Further experiments using motor neurons derived from ALS-patient cells provided additional insights. The team found that reducing SmD1 levels led to a dramatic buildup of CHMP7 in the nucleus, which in turn affected nucleoporins—key proteins that form channels or “nuclear pores” in the membrane between the nucleus and cytoplasm. Nucleoporins control the movement of proteins and RNA in and out of the nucleus, so when these channels are compromised, proteins like TDP-43 can escape into the cytoplasm, leading to the disruption of critical gene expression processes needed for motor neuron survival.
The researchers then explored whether they could prevent CHMP7 from accumulating in the nucleus by restoring SmD1 levels. When they increased SmD1 expression, CHMP7 was retained in the cytoplasm, allowing the nucleoporins to function normally. This, in turn, kept TDP-43 inside the nucleus, where it could continue its gene-regulating role, thus preventing motor neuron degeneration.
SmD1 is a component of a larger multiprotein complex called SMN (survival of motor neuron), known to be implicated in spinal muscular atrophy (SMA), another neurodegenerative disease.

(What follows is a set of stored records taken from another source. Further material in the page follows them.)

(** C10. The record of a backup run is the truth about it.  With a ledger that
    answers, whatever the agent, the nodes, the secret store, the disk and the
    archive code do: a run refused before its row was made has asked nothing of
    the agent.  Otherwise its row has a verdict, succeeded exactly when the job
    succeeded; the agent was asked to write at most once; the row names a
    generation exactly when the agent acknowledged the write of one, on the
    row's target and with the digest the agent computed.  A run that succeeded
    was acknowledged, pruned to at least one generation with its own protected,
    and its manifest carries a report in which every critical or state volume of
    every app installed when the fan-out listed them was captured, and no app
    was left down. *)
Theorem backup_run_recorded `{Crypto} {W : Type} `{!Env W, !Endpoint W, !ScheduleCodec, !RunEnv} (cfg : RunConfig) (jobID raw : string) (w0 w' : BW W) (e : option error) :
  (∀ n, e_fault n = None) → jobID ∉ br_JobID <$> bw_runs w0 → run_backup cfg jobID raw w0 = (e, w') →
  (e ≠ None ∧ bw_runs w' = bw_runs w0 ∧ bw_wire w' = bw_wire w0) ∨
  ∃ row asked, bw_runs w' = bw_runs w0 ++ [row] ∧ bw_wire w' = bw_wire w0 ++ asked ∧ br_JobID row = jobID ∧
    br_Status row = match e with None => RunSucceeded | Some _ => RunFailed end ∧
    (br_GenerationID row = EmptyString ∧ (filter is_write asked = [] ∨ ∃ node cmd r, filter is_write asked = [WWrite node cmd r] ∧ acked r = None) ∨
     ∃ cmd ack, write_acked row asked cmd ack) ∧
    (e = None → ∃ cmd ack m tiles installed n pc pk, write_acked row asked cmd ack ∧ wc_ManifestJSON cmd = e_manifest_json m ∧
       rm_GenerationID m = wc_GenerationID cmd ∧ br_Complete row = Complete (rm_AppVolumes m) ∧
       WPrune (br_NodeID row) pc (Replied pk) ∈ asked ∧ pk_OK pk = true ∧ 1 ≤ pc_Keep pc ∧ pc_PartUUID pc = br_PartUUID row ∧
       pc_ProtectGenerationID pc = br_GenerationID row ∧
       c_Tiles cfg = Some tiles ∧ e_apps n = Ok installed ∧
       (∀ app p, app ∈ is_installed installed → p ∈ owed tiles app → copied_class (pv_Class p) →
          ∃ v, v ∈ a_Volumes (rm_AppVolumes m) ∧ about v = p ∧ r_Captured v = true) ∧
       ∀ v, v ∈ a_Volumes (rm_AppVolumes m) → r_AppRestored v = true).
Proof.
  intros steady fresh Hrun. unfold run_backup in Hrun.
  pose proof (steps_ensures cfg steady jobID (bw_runs w0) (bw_wire w0) fresh raw w0 (conj eq_refl eq_refl)) as Hsteps.
  rewrite bind_run in Hrun. unfold eval, exec in Hrun.
  destruct (run_backup_steps (RunWorkflow cfg jobID raw) ∅ w0) as [e1 w1]. cbn [fst snd] in *.
  pose proof (finalize_ensures cfg steady jobID (bw_runs w0) (bw_wire w0) fresh e1 (match e1 with Some e => err_text e | None => EmptyString end) w1 Hsteps) as Hfin.
  rewrite bind_run in Hrun. unfold eval, exec in Hrun. destruct (finalizeRunRow _ _ _ w1) as [u w2]. cbn [fst snd] in *.
  injection Hrun as <- <-.
  assert (∀ t json wr row asked, on_the_disk t json wr row asked → ∃ cmd ack, write_acked row asked cmd ack ∧ wc_GenerationID cmd = rt_GenerationID t ∧ wc_ManifestJSON cmd = json) as Hland.
  { intros t json wr row asked (G1 & G2 & [G3 G4] & cmd & ack & E1 & E2 & E3 & E4 & E5 & E6 & E7 & E8). exists cmd, ack. unfold write_acked.
    rewrite G3, G4, G1, G2. by split_and!. }
  destruct e1 as [e1|].
  - destruct Hfin as [[E1 E2]|(row & asked & E1 & E2 & Hj & Hst & Hor)]; [left; by split_and!|]. right. exists row, asked. split_and!; try done.
    destruct Hor as [?|(t & m & a & wr & _ & Hl)]; [by left|]. right. destruct (Hland _ _ _ _ _ Hl) as (cmd & ack & Ha & _). by exists cmd, ack.
  - destruct Hfin as (t & m & a & wr & (M1 & M2 & M3 & M4 & M5) & (row & asked & E1 & E2 & Hj & Hst & Hl & (pc & pk & P1 & P2 & P3 & P4 & P5) & Hcomp & Hver)).
    right. exists row, asked. destruct (Hland _ _ _ _ _ Hl) as (cmd & ack & Ha & Hg & Hjson). split_and!; try done; [right; by exists cmd, ack|].
    intros _. apply verdict_green in Hver as [V1 V2]. rewrite M1 in V1, V2, Hcomp. cbn in V1, V2, Hcomp.
    destruct (green_report cfg _ M5 V2 V1) as (tiles & installed & n & T1 & T2 & T3 & T4).
    exists cmd, ack, m, tiles, installed, n, pc, pk. destruct Hl as (L1 & _ & [L3 L4] & _).
    split_and!; try done; [by rewrite Hjson|congruence|by rewrite Hcomp, M2|by rewrite L3|congruence|congruence].
Qed.
(* ===== verification/BackupRunAfter.v ===== *)
(** * What a backup run leaves behind

    The capture lock, the secret store, the staging root and stranded rows
    after a run; and two runs whose record misleads. *)
From Stdlib Require Import Ascii String.
From S2P Require Import Prelude GoStrings GoRunes GoPath GoSort Ledger NodeUpdateStore GoDuration BackupMembers BackupPlan BackupReport BackupGrants BackupIngest BackupFanOut BackupEstimate BackupRuns BackupSchedule BackupState BackupTarget BackupIngestFacts BackupFanOutFacts BackupRun BackupRunFacts.
Open Scope string_scope.
Open Scope list_scope.
Open Scope Z_scope.
#[local] Arguments String.eqb : simpl never.
#[local] Arguments String.append : simpl nomatch.

Section after.
Context `{Crypto} {W : Type} `{!Env W, !Endpoint W, !ScheduleCodec, !RunEnv} (cfg : RunConfig).
#[local] Abbreviation BWs := (BW W).
Implicit Types (w : BWs).

(** ** The capture lock is free on every way out *)
Definition unlocked (jobID : string) (w : BWs) : Prop := bw_lock w ≠ jobID.
Lemma unlocked_sweep jobID dir l : preserves (unlocked jobID) (sweep_each dir l).
Proof using.
  induction l as [|name l IH]; cbn [sweep_each]; [apply preserves_ret|]. apply preserves_bind; [by intros w|]. intros [c|e].
  - apply preserves_bind; [|auto]. intros w Hw. unfold remove. rewrite bind_run. by destruct (eval _ w).
  - apply preserves_bind; [apply preserves_ret|auto].
Qed.
Lemma lock_released jobID msg w : c_CaptureLock cfg = true → jobID ≠ EmptyString → bw_lock (exec (finalizeRunRow cfg jobID msg) w) ≠ jobID.
Proof using.
  intros Hc Hj. unfold finalizeRunRow. rewrite exec_bind.
  assert (unlocked jobID (exec (releaseCapture cfg jobID) w)) as Hu.
  { unfold releaseCapture, unlocked. rewrite Hc. cbn [negb]. unfold exec. rewrite bind_run. change (eval get w) with w. change (exec get w) with w.
    destruct (String.eqb_spec (bw_lock w) jobID); [cbn; congruence|done]. }
  generalize dependent (exec (releaseCapture cfg jobID) w). intros w1 Hu. revert w1 Hu.
  change (preserves (unlocked jobID) (rdbq (λ flt rows, GetRun flt rows jobID) ≫= λ row, match row with
    | Ok (Some row) => w ← get;
      _ ← (if String.eqb (bw_staging w) EmptyString then mret tt else CleanStaging (bw_staging w));
      _ ← (if c_Ingest cfg && negb (String.eqb (bw_generation w) EmptyString) then _ ← in_world (w_Abandon (bw_generation w)); mret tt else mret tt);
      if bool_decide (br_Status row ≠ RunRunning) then mret tt
      else t ← now; _ ← rdb (λ flt rows, FailRun flt rows jobID (if String.eqb msg EmptyString then "job ended without recording a backup generation" else msg) t); mret tt
    | _ => mret tt end)).
  apply preserves_bind; [by intros w1|]. intros [[row|]|]; [|apply preserves_ret..]. apply preserves_bind; [by intros w1|]. intros w1.
  apply preserves_bind; [|intros _]. { destruct (String.eqb _ _); [apply preserves_ret|]. unfold CleanStaging.
    apply preserves_bind; [by intros ?|]. intros e. apply preserves_bind; [apply preserves_get|]. intros w2. destruct e; [apply preserves_ret|apply unlocked_sweep]. }
  apply preserves_bind; [|intros _]. { destruct (_ && _); [|apply preserves_ret]. apply preserves_bind; [|intros; apply preserves_ret].
    intros w2 Hw2. unfold in_world. by destruct (w_Abandon _ _). }
  case_bool_decide; [apply preserves_ret|]. apply preserves_bind; [by intros ?|]. intros t. apply preserves_bind; [|intros; apply preserves_ret].
  intros w2 Hw2. unfold rdb. by destruct (FailRun _ _ _ _ _).
Qed.

Theorem run_frees_lock jobID raw w : c_CaptureLock cfg = true → jobID ≠ EmptyString → bw_lock (exec (run_backup cfg jobID raw) w) ≠ jobID.
Proof using.
  intros Hc Hj. unfold run_backup. rewrite !exec_bind, exec_ret. by apply lock_released.
Qed.

(** ** The secret store comes back: where a start starts it, it is up and not
    quiesced after the capture, whatever failed *)
Lemma store_back dst w : (∀ n, snd (e_start n) = true) → bw_store (exec (coldCopy dst) w) = mkStoreState true false.
Proof using.
  intros Hs. unfold coldCopy. rewrite !exec_bind, exec_ret.
  assert (∀ w, ss_up (bw_store (exec (coldCopy_body dst) w)) = true) as Hup.
  { clear w. intros w. unfold coldCopy_body. rewrite exec_bind. generalize (eval store_Stop w) as e. generalize (exec store_Stop w). clear w. intros w e.
    assert (∀ {A} (a : A) w, ss_up (bw_store (exec (_ ← store_Start; mret a) w)) = true) as Hst by (intros; apply Hs).
    destruct e; [apply Hst|]. rewrite exec_bind. generalize (exec (stageStoreCapture dst) w). destruct (eval (stageStoreCapture dst) w); intros w1.
    - rewrite exec_bind. assert (ss_up (bw_store (exec store_Start w1)) = true) as Hu by apply Hs. revert Hu. generalize (exec store_Start w1).
      assert (∀ w, ss_up (bw_store w) = true → ss_up (bw_store (exec (remove dst) w)) = true) as Hrm.
      { intros w2 Hw2. unfold remove, exec. rewrite bind_run. by destruct (eval _ w2). }
      destruct (eval store_Start w1); intros w2 Hu; [rewrite exec_bind, exec_ret; by apply Hrm|]. rewrite exec_bind.
      change (ss_up (bw_store (exec (oracle e_waitReady) w2)) = true) in Hu. revert Hu. generalize (exec (oracle e_waitReady) w2). destruct (eval _ w2); intros w3 Hu; [rewrite exec_bind, exec_ret; by apply Hrm|done].
    - rewrite exec_bind. apply Hst. }
  generalize (exec (quiesce true) w). intros w1. specialize (Hup w1). revert Hup. generalize (exec (coldCopy_body dst) w1). intros w2 Hup.
  unfold quiesce, exec. rewrite bind_run. cbn. by rewrite Hup.
Qed.
Definition exactMount (entries : list mountEntry) (path : string) : option mountEntry :=
  head (filter (λ e, Clean (me_mountPoint e) = Clean path) entries).
(** [path] is on the filesystem mounted at [mp]. *)
Definition carries (mp path : string) : bool := String.eqb mp "/" || HasPrefix path (mp +:+ "/") || String.eqb path mp.
Definition carry_step (path : string) (best : option mountEntry * Z) (e : mountEntry) : option mountEntry * Z :=
  let mp := Clean (me_mountPoint e) in
  if negb (carries mp path) then best
  else if snd best <? Z.of_nat (String.length mp) then (Some e, Z.of_nat (String.length mp)) else best.
Definition carryingMount (entries : list mountEntry) (path : string) : option mountEntry :=
  fst (foldl (carry_step (Clean path)) (None, -1) entries).
Definition protectingMount (entries : list mountEntry) (path persistentDir : string) : option mountEntry :=
  if String.eqb path persistentDir then carryingMount entries path else exactMount entries path.

(** ** sysfs *)
Record Sysfs := mkSysfs {
  sy_eval : string → result string;          (* filepath.EvalSymlinks *)
  sy_slaves : string → result (list string); (* the names in <dir>/slaves *)
  sy_partition : string → bool }.            (* <dir>/partition is there *)
Definition sysfsRoot : string := "/sys".
Definition Base (s : string) : string :=
  match last (filter (λ c, c ≠ EmptyString) (Split slash s)) with
  | Some n => n
  | None => if String.eqb s EmptyString then "." else "/"
  end.
Definition Dir (s : string) : string :=
  match reverse (Split slash s) with
  | _ :: ((_ :: _) as before) => Clean (Join (reverse before) "/" +:+ "/")
  | _ => Clean EmptyString
  end.
Definition maxSlaveDepth : nat := 8.

Section sysfs.
Context (sy : Sysfs).
Definition slave_dir (dir name : string) : result string :=
  match sy_eval sy (filepath_Join [sysfsRoot; "class"; "block"; name]) with
  | Ok child => Ok child
  | Fail _ =>
      match sy_eval sy (filepath_Join [dir; "slaves"; name]) with
      | Ok child => Ok child
      | Fail e => Fail (wrapf ("resolve slave " +:+ name +:+ " of " +:+ Base dir +:+ ": " +:+ err_text e) e)
      end
  end.
(** [fuel] is how many more levels the walk may go down. *)
Fixpoint collectDisks (fuel : nat) (dir : string) (set : gset string) : result (gset string) :=
  match fuel with
  | O => Fail (errors_New ("sysfs slave chain deeper than " +:+ pretty (Z.of_nat maxSlaveDepth) +:+ " below " +:+ dir))
  | S fuel =>
      match sy_slaves sy dir with
      | Ok ((_ :: _) as slaves) =>
          (fix each (l : list string) (set : gset string) : result (gset string) :=
             match l with
             | [] => Ok set
             | name :: l =>
                 match slave_dir dir name with
                 | Fail e => Fail e
                 | Ok child => match collectDisks fuel child set with Fail e => Fail e | Ok set => each l set end
                 end
             end) slaves set
      | _ => Ok ({[ "/dev/" +:+ (if sy_partition sy dir then Base (Dir dir) else Base dir) ]} ∪ set)
      end
  end.
Definition wholeDisksFor (majMin : string) : result (list string) :=
  match sy_eval sy (filepath_Join [sysfsRoot; "dev"; "block"; majMin]) with
  | Fail e => Fail (wrapf ("no sysfs entry for " +:+ majMin +:+ ": " +:+ err_text e) e)
  | Ok dir =>
      match collectDisks (S maxSlaveDepth) dir ∅ with
      | Fail e => Fail e
      | Ok set => if bool_decide (set = ∅) then Fail (errors_New ("no whole disk found behind " +:+ majMin)) else Ok (sort_Strings (elements set))
      end
  end.

Definition describeProtection (path : string) (ent : mountEntry) (persistentDir : string) : string :=
  if String.eqb path persistentDir then "holds the mounted persistent partition (" +:+ me_mountPoint ent +:+ ")"
  else if String.eqb path "/" then "holds the mounted root filesystem (" +:+ me_mountPoint ent +:+ ")"
  else "holds the mounted boot partition (" +:+ me_mountPoint ent +:+ ")".

(** The protected disks with their reasons. *)
Definition protect_disk (reason : string) (out : gmap string string) (d : string) : gmap string string :=
  match out !! d with
  | Some prev => if Contains prev reason then out else <[d := prev +:+ "; " +:+ reason]> out
  | None => <[d := reason]> out
  end.
Definition protect_path (entries : list mountEntry) (path : string) (out : gmap string string) : result (gmap string string) :=
  match protectingMount entries path DefaultPersistentDir with
  | None => Ok out
  | Some ent =>
      match wholeDisksFor (me_majMin ent) with
      | Fail e => Fail (wrapf ("resolve the disk behind " +:+ path +:+ " (" +:+ me_majMin ent +:+ "): " +:+ err_text e) e)
      | Ok disks => Ok (foldl (protect_disk (describeProtection path ent DefaultPersistentDir)) out disks)
      end
  end.
Fixpoint protect_paths (entries : list mountEntry) (paths : list string) (out : gmap string string) : result (gmap string string) :=
  match paths with
  | [] => Ok out
  | p :: paths => match protect_path entries p out with Fail e => Fail e | Ok out => protect_paths entries paths out end
  end.
Definition mountinfoPath : string := "/proc/self/mountinfo".
Definition protected_from (mountinfo : result string) : result (gmap string string) :=
  match mountinfo with
  | Fail e => Fail (wrapf ("read " +:+ mountinfoPath +:+ ": " +:+ err_text e) e)
  | Ok text =>
      let entries := parse_mountinfo text in
      if bool_decide (entries = []) then Fail (errors_New (mountinfoPath +:+ " listed no mounts"))
      else match protect_paths entries (defaultCriticalMounts ++ [DefaultPersistentDir]) ∅ with
           | Fail e => Fail e
           | Ok out =>
               if bool_decide (out = ∅) then
                 Fail (errors_New ("resolved no protected disks from " +:+ mountinfoPath +:+ " — refusing to treat that as 'nothing is protected'"))
               else Ok out
           end
  end.
End sysfs.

Notably, SMA treatment approaches have made significant progress with therapies targeting SMN, including a drug called risdiplam. Risdiplam functions by enhancing the splicing and expression of SMN2, a gene closely related to the SMN1 gene affected in ALS. Given the similarities between ALS and SMA in terms of SMN’s role, Yeo and his team are hopeful that risdiplam or similar compounds could be repurposed to prevent ALS from advancing past its earliest stages by boosting SMN levels and stabilizing SmD1 function.
This breakthrough offers a promising therapeutic direction: if clinicians could intervene at the first signs of ALS symptoms and halt further motor neuron damage, they might prevent the rapid spread of neurodegeneration throughout the central nervous system. The findings suggest that ALS does not cause all motor neurons to fail simultaneously; rather, certain neurons die first, and the degeneration then spreads to neighboring neurons. An early intervention aimed at maintaining nuclear function and TDP-43 localization could theoretically keep many motor neurons intact, thereby slowing or even halting ALS progression.
The research team is now exploring the potential of this approach in animal models of ALS and in other genetic models to verify if the SMN pathway plays a definitive role in ALS onset. They hope to secure funding to further test risdiplam and other compounds that might correct SMN and SmD1 dysfunctions in ALS patients. If successful, this approach could represent a new frontier in ALS treatment, potentially transforming a diagnosis that is currently a death sentence into one with a far better prognosis.